Reta yang sedari tadi diam melihat suasana yang kian memburuk berusaha menenangkan Zuna. Namun gadis itu menepis tangannya dan beranjak keluar rumah.

“Zun.. Zuna!” panggilnya. Ia hendak mengejar Zuna, akan tetapi Zeno menahannya untuk pergi.

“Biarkan Zuna belajar untuk menyelesaikan masalahnya sendiri. Sekarang kita makan dulu, baru setelah itu kita belajar lagi.”

“Zen, dia kan adikmu. Saudara kembarmu! Kalian pasti punya batin yang sama. Apa yang kalian rasakan pasti juga akan sama. Kenapa sikapmu lebih keras padanya daripada dengan teman-temanmu? Padahal kamu bisa kan memberikan penjelasan secara baik-baik tanpa harus mrnyakitinya? Kamu selalu dikenal bisa memberikan solusi pada teman-temanmu, tetapi kenapa kamu malah memberikan jalan buntu pada adikmu sendiri?”

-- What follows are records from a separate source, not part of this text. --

(** X10. A rule of the XML whose pattern the standard lists as enabled
    under the id the importer builds is counted as matching by
    [verify_coding_standard.py], not as missing, and the success rate is
    positive, provided the prefix does not occur in the rule key. *)
Theorem enabled_import_is_verified root patterns k :
  occurs PREFIX k = false →
  k ∈ xml_rule_keys root →
  Pattern (Some (Importer.pattern_id_of (Some k))) true ∈ patterns →
  ∃ r q,
    VerifyCodingStandard.main root (Ok patterns) = Some (r, q) ∧
    k ∈ matching r ∧ (k ∉ missing r) ∧ (0 < q)%Q.
Proof.
  intros Hocc Hxml Hpattern.
  assert (k ∈ VerifyCodingStandard.get_enabled_patterns_in_standard (Ok patterns)) as Henabled.
  { unfold VerifyCodingStandard.get_enabled_patterns_in_standard.
    rewrite elem_of_sorted, list_elem_of_omap.
    exists (Pattern (Some (Importer.pattern_id_of (Some k))) true).
    split; [done|]. simpl. by apply rule_key_of_single_prefix. }
  assert (k ∈ VerifyCodingStandard.get_xml_rules root) as Hrule
    by (by apply elem_of_sorted).
  set (r := reconcile (VerifyCodingStandard.get_xml_rules root)
              (VerifyCodingStandard.get_enabled_patterns_in_standard (Ok patterns))).
  assert (k ∈ matching r) as Hmatching.
  { unfold r. simpl. rewrite elem_of_intersection, !elem_of_list_to_set. done. }
  assert (0 < size (matching r)) as Hsize.
  { destruct (decide (size (matching r) = 0)) as [Hzero|]; [|lia].
    apply size_empty_inv in Hzero. by apply Hzero in Hmatching. }
  assert (0 < xml_total r) as Htotal.
  { unfold r. simpl. destruct (VerifyCodingStandard.get_xml_rules root); [|simpl; lia].
    by apply elem_of_nil in Hrule. }
  unfold VerifyCodingStandard.main, VerifyCodingStandard.success_rate,
    VerifyCodingStandard.truediv. fold r.
  destruct (xml_total r) as [|b] eqn:Hb; [exfalso; lia|]. cbn [mbind option_bind].
  eexists _, _. split; [reflexivity|]. split; [done|]. split.
  - unfold r. simpl. rewrite elem_of_difference, !elem_of_list_to_set. tauto.
  - unfold Qlt. cbn [Qnum Qden Qmult]. lia.
Qed.

Lemma enabled_import_is_verified_witness :
  "S2" ∈ xml_rule_keys sample_profile ∧
  ∃ r q,
    VerifyCodingStandard.main sample_profile
      (Ok [Pattern (Some "SonarCSharp_S1") false; Pattern (Some "SonarCSharp_S2") true])
      = Some (r, q) ∧
    "S2" ∈ matching r ∧ ("S2" ∉ missing r) ∧ (0 < q)%Q.
Proof.
  assert ("S2" ∈ xml_rule_keys sample_profile) as Hxml.
  { apply (bool_decide_unpack _). by vm_compute. }
  split; [exact Hxml|].
  apply (enabled_import_is_verified sample_profile _ "S2"); [reflexivity|exact Hxml|].
  apply list_elem_of_further, list_elem_of_here.
Defined.

End RoundTrip.

Section Endless.

Lemma page_calls_cons uuid resp i count :
  page_calls uuid resp i (S count) =
  Call (GetPatterns uuid (sent_cursor resp i)) (is_ok (resp i))
    :: page_calls uuid resp (S i) count.
Proof. done. Qed.

Lemma paginate_endless_from a uuid keep warning (resp : nat → http page) n0 :
  (∀ k, patterns_of a (n0 + k) uuid (sent_cursor resp k) = resp k) →
  (∀ k, last_page (resp k) = false) →
  ∀ fuel i cur all,
    (if Py.truthy cur then cur else None) = sent_cursor resp i →
    paginate a uuid keep warning fuel cur all (n0 + i) =
      (Diverge, page_calls uuid resp i fuel).
Proof.
  intros Hresp Hnever. induction fuel as [|fuel IH]; intros i cur all Hcur; [done|].
  cbn [paginate]. rewrite bind_unfold. unfold call. rewrite Hcur, Hresp.
  rewrite page_calls_cons.
  pose proof (Hnever i) as Hi.
  destruct (resp i) as [pg|] eqn:Hpage; simpl in Hi; [|done].
  apply negb_false_iff in Hi. cbn [is_ok]. rewrite Hi.
  change (calls [Call (GetPatterns uuid (sent_cursor resp i)) true]) with 1.
  replace (n0 + i + 1) with (n0 + S i) by lia.
  rewrite (IH (S i)); [done|]. simpl. by rewrite Hi, Hpage.
Qed.

(** X2. No pagination loop of the repository gives up by itself: on a
    platform that answers every request of the loop with a page that
    carries a cursor, the loop is still running after any number of
    requests, every one of them answered. *)
Theorem paginate_runs_while_cursors_come a uuid keep warning n0 :
  (∀ k, last_page (answers a uuid n0 k) = false) →
  ∀ fuel,
    paginate a uuid keep warning fuel None ∅ n0 =
      (Diverge, page_calls uuid (answers a uuid n0) 0 fuel) ∧
    calls (page_calls uuid (answers a uuid n0) 0 fuel) = fuel ∧
    Forall (λ e, ∃ c, e = Call (GetPatterns uuid c) true)
           (page_calls uuid (answers a uuid n0) 0 fuel).
Proof.
  intros Hnever fuel.
  pose proof (paginate_endless_from a uuid keep warning (answers a uuid n0) n0
                (answers_unfold a uuid n0) Hnever fuel 0 None ∅ eq_refl) as Hrun.
  rewrite Nat.add_0_r in Hrun. split; [done|].
  unfold page_calls, calls. split.
  - clear Hrun. generalize 0. induction fuel as [|fuel IH]; intros i; [done|].
    cbn [seq fmap list_fmap]. rewrite filter_cons_True by done.
    cbn [length]. f_equal. apply IH.
  - apply Forall_fmap, Forall_forall. intros k _. simpl.
    pose proof (Hnever k) as Hk. destruct (answers a uuid n0 k); [|done]. eauto.
Qed.

Lemma paginate_runs_while_cursors_come_witness :
  GetDefaultPatterns.get_all_sonarc_patterns endless_api 3 0 =
    (Diverge,
     [Call (GetPatterns SONAR_UUID None) true;
      Call (GetPatterns SONAR_UUID (Some "next")) true;
      Call (GetPatterns SONAR_UUID (Some "next")) true]).
Proof.
  exact (proj1 (paginate_runs_while_cursors_come endless_api SONAR_UUID keep_rule_key
                  "Error retrieving patterns" 0
                  (λ k, match k with O => eq_refl | S _ => eq_refl end) 3)).
Defined.

End Endless.

Section Sequence.
Import Importer.

Lemma writes_app t t' : writes (t ++ t') = writes t ++ writes t'.
Proof. unfold writes. by rewrite requests_app, filter_app. Qed.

“Kenapa kamu selalu ikut campur urusan orang lain? Belajar buat remidi besok ajah nggak bersemangat. Tetapi saat membahas urusan orang lain, kamu begitu membara! Lebih baik urusi dulu urusanmu itu,” Zeno kembali bersiap untuk makan.

Reta masih bingung apa yang harus dilakukannya sekarang. Mengejar Zuna atau kembali makan dan meneruskan belajarnya. Tetapi akhirnya ia memutuskan untuk duduk kembali. Zeno berdeham lagi dan mengucapkan beberapa kalimat yang membuat rasa kesal Reta sirna.

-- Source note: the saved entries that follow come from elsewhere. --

(** * clockmail_viewer: the snapshot / rendering core of [cmv]

    A shallow embedding of [cmd/cmv/main.go],
    [internal/snapshot/snapshot.go] and [internal/datasource/watch.go],
    with the properties of the timeline analyzer, the diagram layout
    engine, the word wrapper, the snapshot builder, the navigation state
    machine and the change watcher.

    Conventions.  A Go [string] is a sequence of bytes and is indexed and
    sliced by byte offsets, so it is a [list ascii] here; [int] and [int64]
    are [Z]; a slice is a [list]; a Go [map] is a [gmap]; a panic or an
    exhausted loop budget is [None]. *)

From Stdlib Require Import ZArith Ascii String.
From stdpp Require Import gmap strings list fin_maps sorting.

Local Open Scope Z_scope.

(** ** Go strings *)

Abbreviation gostring := (list ascii).

(** A string literal of the source. *)
Definition str (s : string) : gostring := list_ascii_of_string s.

(** ** pkg/model: the records the viewer reads *)

(** [model.EventKind] is a string type with four named constants; any other
    tag is carried as it is. *)
Inductive EventKind :=
  | EventMsg
  | EventLockReq
  | EventLockRel
  | EventProgress
  | EventOther (tag : gostring).

Global Instance EventKind_eq_dec : EqDecision EventKind.
Proof. solve_decision. Defined.

Record Event := mkEvent {
  ID : Z;
  AgentID : gostring;
  LamportTS : Z;
  Kind : EventKind;
  Target : gostring;
  Body : gostring;
  Epoch : Z;
  Round : Z;
  CreatedAt : Z
}.

Record Agent := mkAgent {
  agID : gostring;
  agClock : Z;
  agEpoch : Z;
  agRound : Z;
  agRegistered : Z;
  agLastSeen : Z
}.

Record Lock := mkLock {
  lkPath : gostring;
  lkAgentID : gostring;
  lkLamportTS : Z;
  lkEpoch : Z;
  lkExclusive : bool;
  lkExpiresAt : Z
}.

Record Pointstamp := mkPointstamp {
  psEpoch : Z;
  psRound : Z;
  psAgentID : gostring
}.

(** ** Timeline analyzer *)

Module Timeline.

(** [timelineGroup]: events sharing the same Lamport timestamp. *)
Record timelineGroup := mkGroup {
  lamportTS : Z;
  events : list Event
}.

“Zuna memang saudara kembarku. Aku juga percaya bahwa kami memiliki insting dan perasaan yang sama. Aku pun peduli padanya. Untuk saat ini dia masih butuh waktu untuk mencerna segalanya. Jadi biarkanlah dia sendirian dulu.”

***

Zuna tengah meratapi hidupnya dengan berdiri dan bersandar di pohon besar yang rindang. Kepalanya menengadah sembari menutup kedua matanya. Semilir angin terasa menyegarkan. Ia agak terkejut mendengar suara pagar berderit dari rumah yang tidak jauh darinya. Ia pun mengintip dari sana.

“Ternyata mereka toh,” ucapnya. Hana tampak menggeser pintu pagar dan Haru memasukkan motor ke dalam halaman rumah. Zuna berbalik lagi dan berusaha menutupi tubuhnya dibalik pohon agar tidak terlihat. Ia tidak ingin kehadirannya mengganggu mereka. Apalagi kini dia hanya ingin sendirian saja.

“Han, aku kan sudah minta maaf,” Zuna bisa mendengar dengan jelas keributan kecil antara Haru dan Hana, walaupun pintu pagar sudah tertutup rapat. Keduanya saling meninggikan suara. “Kamu jangan ngambek terus dong!”

“Ngambek? Apa itu ngambek?”

Zuna hampir tertawa mendengar pertanyaan polos Hana.